Endocrine 2017 04 1258(3) 535-541 doi 10.1007/s12020-017-1289-2
Ipilimumab is a human monoclonal antibody directed against cytotoxic T-lymphocyte antigen-4, that has been shown to significantly improve survival in patients with metastatic melanoma. Blocking cytotoxic T-lymphocyte antigen-4 elicits T cell activation, proliferation and anti-tumor response, but can also trigger immune-related adverse events. Among immune-related endocrinopathies, hypophysitis represents the most frequent, with an incidence up to 17% in patients treated with ipilimumab.
DESIGN AND METHODS
We report nine cases of ipilimumab-induced hypophysitis in a cohort of 273 patients treated with ipilimumab between 2006 and 2015, as part of clinical trials or after its marketing. Thyroid function tests were scheduled at screening and during follow up (every 21 days) in all patients.
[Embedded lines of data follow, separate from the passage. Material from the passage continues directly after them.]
(* ===== verification/HttpLib.v ===== *)
(** The [http], [httpdate] and [hyper] crates, as far as the header code of
    [any-proxy/src/proxy/http_proxy] calls them: an interface of operations
    with no definition, and one concrete instance (an association list of
    printable values) for the witnesses. *)
From S2P Require Import Prelude RustStd.
#[local] Open Scope string_scope.
#[local] Open Scope Z_scope.

(** [HeaderMap<HeaderValue>]: [hget] is [get], [hset] is [insert], [hdel] is
    [remove], [hiter] is the iteration [for (k, v) in headers].  [hv_str] is
    [HeaderValue::to_str] ([None] for its error), [hv_new] is
    [HeaderValue::from_static] and [HeaderValue::from_bytes] on text,
    [hv_bytes] is [as_bytes].  [date_parse] is [HttpDate::from_str] (and
    [parse_http_date]) in seconds since the epoch, [date_fmt] its printer,
    [date_rfc2822] is chrono's [parse_from_rfc2822], and [reason] is
    [StatusCode::canonical_reason]. *)
Class HttpCrate := {
  HeaderMap : Type;
  HeaderValue : Type;
  hget : HeaderMap -> string -> option HeaderValue;
  hset : string -> HeaderValue -> HeaderMap -> HeaderMap;
  hdel : string -> HeaderMap -> HeaderMap;
  hiter : HeaderMap -> list (string * HeaderValue);
  hv_str : HeaderValue -> option string;
  hv_new : string -> HeaderValue;
  hv_bytes : HeaderValue -> string;
  date_parse : string -> option Z;
  date_rfc2822 : string -> option Z;
  date_fmt : Z -> string;
  reason : Z -> option string
}.

(** What the code relies on: a header that was set is the one found, other
    headers are untouched, and text put in a header value is read back. *)
Class HttpCrateLaws `{HttpCrate} : Prop := {
  hget_hset k v m : hget (hset k v m) k = Some v;
  hget_hset_ne k k' v m : k <> k' -> hget (hset k v m) k' = hget m k';
  hget_hdel k m : hget (hdel k m) k = None;
  hget_hdel_ne k k' m : k <> k' -> hget (hdel k m) k' = hget m k';
  hv_str_new s : hv_str (hv_new s) = Some s
}.

(** *** A concrete instance *)

Fixpoint assoc_get {A} (m : list (string * A)) (k : string) : option A :=
  match m with
  | [] => None
  | (k', v) :: m => if String.eqb k k' then Some v else assoc_get m k
  end.

Definition assoc_del {A} (k : string) (m : list (string * A)) : list (string * A) :=
  List.filter (fun p => negb (String.eqb k p.1)) m.

Definition assoc_http : HttpCrate := {|
  HeaderMap := list (string * string);
  HeaderValue := string;
  hget := assoc_get;
  hset k v m := (k, v) :: assoc_del k m;
  hdel := assoc_del;
  hiter m := m;
  hv_str v := Some v;
  hv_new s := s;
  hv_bytes v := v;
  date_parse := digits;
  date_rfc2822 := digits;
  date_fmt := show_u;
  reason c := if c =? 200 then Some "OK" else if c =? 206 then Some "Partial Content" else None
|}.

Lemma assoc_get_del {A} k (m : list (string * A)) : assoc_get (assoc_del k m) k = None.
Proof.
  induction m as [|[k' v] m IH]; [done|]. unfold assoc_del. cbn.
  destruct (String.eqb_spec k k') as [->|Hk]; cbn; [done|].
  by destruct (String.eqb_spec k k').
Qed.

Lemma assoc_get_del_ne {A} k k' (m : list (string * A)) :
  k <> k' -> assoc_get (assoc_del k m) k' = assoc_get m k'.
Proof.
  intros Hk. induction m as [|[j v] m IH]; [done|]. unfold assoc_del. cbn.
  destruct (String.eqb_spec k j) as [->|Hj]; cbn.
  - destruct (String.eqb_spec k' j); [congruence|]. done.
  - by destruct (String.eqb_spec k' j).
Qed.

Lemma assoc_http_laws : @HttpCrateLaws assoc_http.
Proof.
  split.
  - intros k v m. cbn. by rewrite String.eqb_refl.
  - intros k k' v m Hk. cbn. destruct (String.eqb_spec k' k); [congruence|].
    by apply assoc_get_del_ne.
  - intros. apply assoc_get_del.
  - intros. by apply assoc_get_del_ne.
  - done.
Qed.
(** The prefix test [range.len() < 6 || &range[0..6] != "bytes="] and the
    early returns before it: the text after the unit, if there is any. *)
Definition range_value (headers : HeaderMap) : option string :=
  v ← hget headers "range";
  range ← hv_str v;
  if (slen range <? 6) || negb (String.eqb (stake 6 range) "bytes=") then None
  else let range := sdrop 6 range in
       if slen range <=? 0 then None else Some range.

Definition whole (raw : Z) : HttpRange := mkRange false raw raw 0 0.

(** [get_http_range] has its own copy of the body of [parse_http_range]. *)
Definition get_http_range (headers : HeaderMap) (raw : Z) : outcome HttpRange :=
  let data := whole raw in
  match hget headers "range" with
  | None => Ok data
  | Some v =>
      if raw <=? 0 then Ok data
      else match hv_str v with
      | None => Ok data
      | Some range =>
          if (slen range <? 6) || negb (String.eqb (stake 6 range) "bytes=") then Ok data
          else
            let range := sdrop 6 range in
            if slen range <=? 0 then Ok data
            else match split_once "-" range with
            | None => Err ""
            | Some (v1, v2) =>
                let v1 := trim v1 in
                let v2 := trim v2 in
                match parse_u 64 (trim v1), parse_u 64 (trim v2) with
                | None, None => Err ""
                | None, Some vv2 =>
                    if raw <? vv2 then Err ""
                    else Ok (mkRange true raw vv2 (raw - vv2) (raw - 1))
                | Some vv1, vv2 =>
                    if raw <=? vv1 then Err ""
                    else
                      last ← match vv2 with
                             | Some vv2 => Ok (if raw <=? vv2 then raw - 1 else vv2)
                             | None => if 0 <? slen v2 then Err "" else Ok (raw - 1)
                             end;
                      if last <? vv1 then Err ""
                      else Ok (mkRange true raw (wrap64 (last - vv1 + 1)) vv1 last)
                end
            end
      end
  end.

(** [for range in ranges.iter() { .. parse_http_range(..)?; push_back }] *)
Fixpoint parse_ranges (ranges : list string) (raw : Z) : outcome (list HttpRange) :=
  match ranges with
  | [] => Ok []
  | range :: ranges =>
      data ← parse_http_range range (whole raw) raw;
      datas ← parse_ranges ranges raw;
      Ok (data :: datas)
  end.

Definition get_http_multipart_range (headers : HeaderMap) (raw : Z)
    : outcome (HttpRange * option (list HttpRange)) :=
  let data := whole raw in
  match hget headers "range" with
  | None => Ok (data, None)
  | Some v =>
      if raw <=? 0 then Ok (data, None)
      else match hv_str v with
      | None => Ok (data, None)
      | Some range =>
          if (slen range <? 6) || negb (String.eqb (stake 6 range) "bytes=")
          then Ok (data, None)
          else
            let range := sdrop 6 range in
            if slen range <=? 0 then Ok (data, None)
            else
              let ranges := split_char "," range in
              if zlen ranges <=? 0 then Ok (data, None)
              else if zlen ranges =? 1 then
                r0 ← vget ranges 0;
                data ← parse_http_range r0 data raw;
                Ok (data, None)
              else
                datas ← parse_ranges ranges raw;
                Ok (data, Some datas)
      end
  end.
(** Whatever is there, a header that was read took the bytes of its frame. *)
Lemma read_header_takes flag slice_len r :
  good r ->
  takes False True (read_header flag slice_len : stm R (option (Hd * Z))) (fun h d => forall x n, h = Some (x, n) -> zlen d = n /\ n <= zlen flag + 2 + slice_len) r.
Proof.
  intros Hg. pose proof (zlen_nonneg flag). unfold read_header.
  eapply takes_bind; [apply read_flag_takes; [done..|lia]|]. cbv beta. intros b d r1 Hg1 Hc Hb.
  destruct b; cbn [negb]; [|by apply takes_ret]. specialize (Hb eq_refl). cbn [app] in Hb. subst d.
  eapply takes_bind; [eapply takes_weaken, read_u16_takes; done|]. cbv beta. intros n d r2 Hg2 Hc2 Hd2.
  destruct (Z.ltb_spec slice_len n), (Z.leb_spec n 0); cbn [orb]; try by apply takes_fail.
  eapply takes_bind; [eapply takes_weaken, read_exact_takes; done|]. cbv beta. intros a e r3 Hg3 Hc3 [-> He].
  eapply takes_bind.
  { apply (takes_lift _ _ _ (fun h d => d = [])); [done|..]; pose proof (from_slice_returns (T := Hd) e) as Hf; by destruct (from_slice e). }
  cbv beta. intros h f r4 Hg4 Hc4 ->. apply takes_ret; [done|]. intros x m [= <- <-].
  rewrite !app_nil_r, !zlen_app. lia.
Qed.
End header_laws.

(** ** Parsers

    [m] reads [a] from the bytes [b]: wherever they stand in front of a reader
    that is sure of them, it returns [a] and stops right after them. *)
Section parses.
Context `{ReadLaws R}.
(* ===== verification/StreamLive.v ===== *)
(** What a pair of streams can always still achieve: nothing that was written
    is ever out of reach, and the window never stays closed for good. *)
From S2P Require Import Prelude TunnelPack StreamPack StreamOrder StreamNet StreamWindow.
#[local] Open Scope Z_scope.

(** ** What an end has said stays said *)

Record grows (s s' : StreamPack) : Prop := {
  gr_tx : forall p, p ∈ tx s -> p ∈ tx s';
  gr_open : tx_open s' = tx_open s;
  gr_close : is_close s' = is_close s;
  gr_id : sp_stream_id s' = sp_stream_id s
}.

#[export] Instance grows_refl : Reflexive grows.
Proof. by split. Qed.
#[export] Instance grows_trans : Transitive grows.
Proof. intros a b c [] []. split; [by auto|congruence..]. Qed.

Lemma send_tx_grows p s : grows s (send_tx p s).2.
Proof.
  unfold send_tx. destruct (tx_open s) eqn:E; split; try done. intros q Hq. cbn. apply elem_of_app. by left.
Qed.

Lemma flush_acks_grows ids m s ids' s' : flush_acks ids m s = (ids', s') -> grows s s'.
Proof. unfold flush_acks. case_match; intros E; injection E as <- <-; [apply send_tx_grows|done]. Qed.

Lemma deliver_grows fuel env d ids m s r o s' r' :
  deliver fuel env d ids m (s, r) = (o, (s', r')) -> grows s s'.
Proof.
  revert env d ids m s r. induction fuel as [|fuel IH]; intros env d ids m s r; cbn [deliver].
  { intros E. by injection E as <- <- <-. }
  destruct (match d with Some _ => _ | None => _ end) as [[v cache]|]; [|intros E; by injection E as <- <- <-].
  destruct (flush_acks _ m s) as [ids1 s1] eqn:E1. apply flush_acks_grows in E1.
  destruct (default _ _) as [res brk]. destruct (if stream_closed _ then _ else _) as [|ok|].
  - destruct brk; intros E; [by injection E as <- <- <-|]. etransitivity; [exact E1|by eapply IH].
  - destruct (flush_acks ids1 1 s1) as [ids2 s2] eqn:E2. apply flush_acks_grows in E2.
    assert (grows s s2) by by etransitivity.
    destruct ok; cbn [negb]; [|intros E; by injection E as <- <- <-].
    destruct brk; intros E; [by injection E as <- <- <-|]. etransitivity; [done|by eapply IH].
  - intros E. by injection E as <- <- <-.
Qed.

Lemma ack_loop_grows ids first s t s' : ack_loop ids first s = (t, s') -> grows s s'.
Proof.
  revert first s. induction ids as [|id ids IH]; intros first s; cbn [ack_loop].
  { intros E. by injection E as <- <-. }
  destruct (waiting_pack_map s !! id) as [[p u]|]; [|apply IH].
  intros E%IH. etransitivity; [|exact E]. by destruct p.
Qed.
(** ** What stays so *)

Lemma later (P : nat -> Prop) n k : (forall j, (n <= j)%nat -> P j -> P (S j)) -> (n <= k)%nat -> P n -> P k.
Proof. intros Hs Hk Hn. induction Hk as [|k Hk IH]; [done|]. by apply Hs. Qed.

Lemma written_later n k : (n <= k)%nat -> exists more, written (a k) = written (a n) ++ more.
Proof.
  intros Hk. apply (later (fun k => exists more, written (a k) = written (a n) ++ more) n k); [|done|exists []; by rewrite app_nil_r].
  intros j _ [more E]. destruct (ss_written _ _ _ (sender_run j)) as [more' E']. exists (more ++ more'). by rewrite E', E, app_assoc.
Qed.

Lemma length_later n k : (n <= k)%nat -> zlen (written (a n)) <= zlen (written (a k)).
Proof. intros [more ->]%written_later. rewrite zlen_app. pose proof (zlen_nonneg more). lia. Qed.

Lemma known_later i n k : (n <= k)%nat -> i ∈ send_pack_id_map (rx (b n)) -> i ∈ send_pack_id_map (rx (b k)).
Proof. intros Hk. apply (later (fun k => i ∈ send_pack_id_map (rx (b k))) n k); [|done]. intros j _. apply (rs_known _ _ (receiver_run j)). Qed.

Lemma has_later i n k : (n <= k)%nat -> has i (rx (b n)) -> has i (rx (b k)).
Proof. intros Hk. apply (later (fun k => has i (rx (b k))) n k); [|done]. intros j _. apply (rs_has _ _ (receiver_run j)). Qed.

Lemma delivered_later n k : (n <= k)%nat -> delivered (rx (b n)) `prefix_of` delivered (rx (b k)).
Proof.
  intros Hk. apply (later (fun k => delivered (rx (b n)) `prefix_of` delivered (rx (b k))) n k); [|done|done].
  intros j _ H. etransitivity; [exact H|]. apply (rs_delivered _ _ (receiver_run j)).
Qed.

Lemma done_later i n k : (n <= k)%nat -> i <= zlen (written (a n)) -> ~ waits i (sp (a n)) -> ~ waits i (sp (a k)).
Proof.
  intros Hk Hi. apply (later (fun k => ~ waits i (sp (a k))) n k); [|done]. intros j Hj Hn Hw. apply Hn.
  apply (ss_waits _ _ _ (sender_run j)); [|done]. pose proof (length_later n j Hj). lia.
Qed.

(** Only what is known is acknowledged, and what no longer waits is known. *)
Lemma acks_known n j : j ∈ acked (tx (sp (b n))) -> j ∈ send_pack_id_map (rx (b n)).
Proof.
  revert j. induction n as [|n IH]; intros j; [rewrite (fr_init _ _ _ _ _ _ F); by intros ?%elem_of_nil|].
  destruct (rs_acks _ _ (receiver_run n)) as (l & -> & Hl). rewrite acked_app, elem_of_app. intros [Hj|Hj]; [|by apply Hl].
  apply (known_later j n); [lia|by apply IH].
Qed.

Lemma waits_or_known n i : 1 <= i <= zlen (written (a n)) -> waits i (sp (a n)) \/ i ∈ send_pack_id_map (rx (b n)).
Proof.
  induction n as [|n IH]; [rewrite (fr_init _ _ _ _ _ _ F); change (zlen _) with 0; lia|]. intros Hi.
  destruct (Z.le_gt_cases i (zlen (written (a n)))) as [Hle|Hgt]; [|left; apply (ss_new _ _ _ (sender_run n)); lia].
  destruct IH as [Hw|Hk]; [lia| |right; apply (known_later i n); [lia|done]].
  destruct (ss_keeps _ _ _ (sender_run n) i Hw) as [?|Ha]; [by left|right].
  apply (known_later i n); [lia|]. by apply acks_known.
Qed.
Cortisol, adrenocorticotropic hormone, follicle-stimulating hormone, luteinizing hormone, and estradiol (for females) or testosterone (for males), prolactin, growth hormone, insulin-like growth factor 1 were measured only in case of clinical suspicion.
The incidence of hypophysitis was 3.3%. The most frequent pituitary failure was adrenocorticotropic hormone and thyroid stimulating hormone secretion with a complete recovery of thyroid stimulating hormone, but not of adrenocorticotropic hormone during follow up. All patients had negative pituitary antibodies. The main symptoms at diagnosis were fatigue and headache.
Clinicians should be aware about the risk of hypophysitis during treatment with immune check-point inhibitors and the necessity of investigating pituitary function during therapy. Pituitary magnetic resonance imaging does not seem pivotal for a definite diagnosis if not performed at the onset of disease.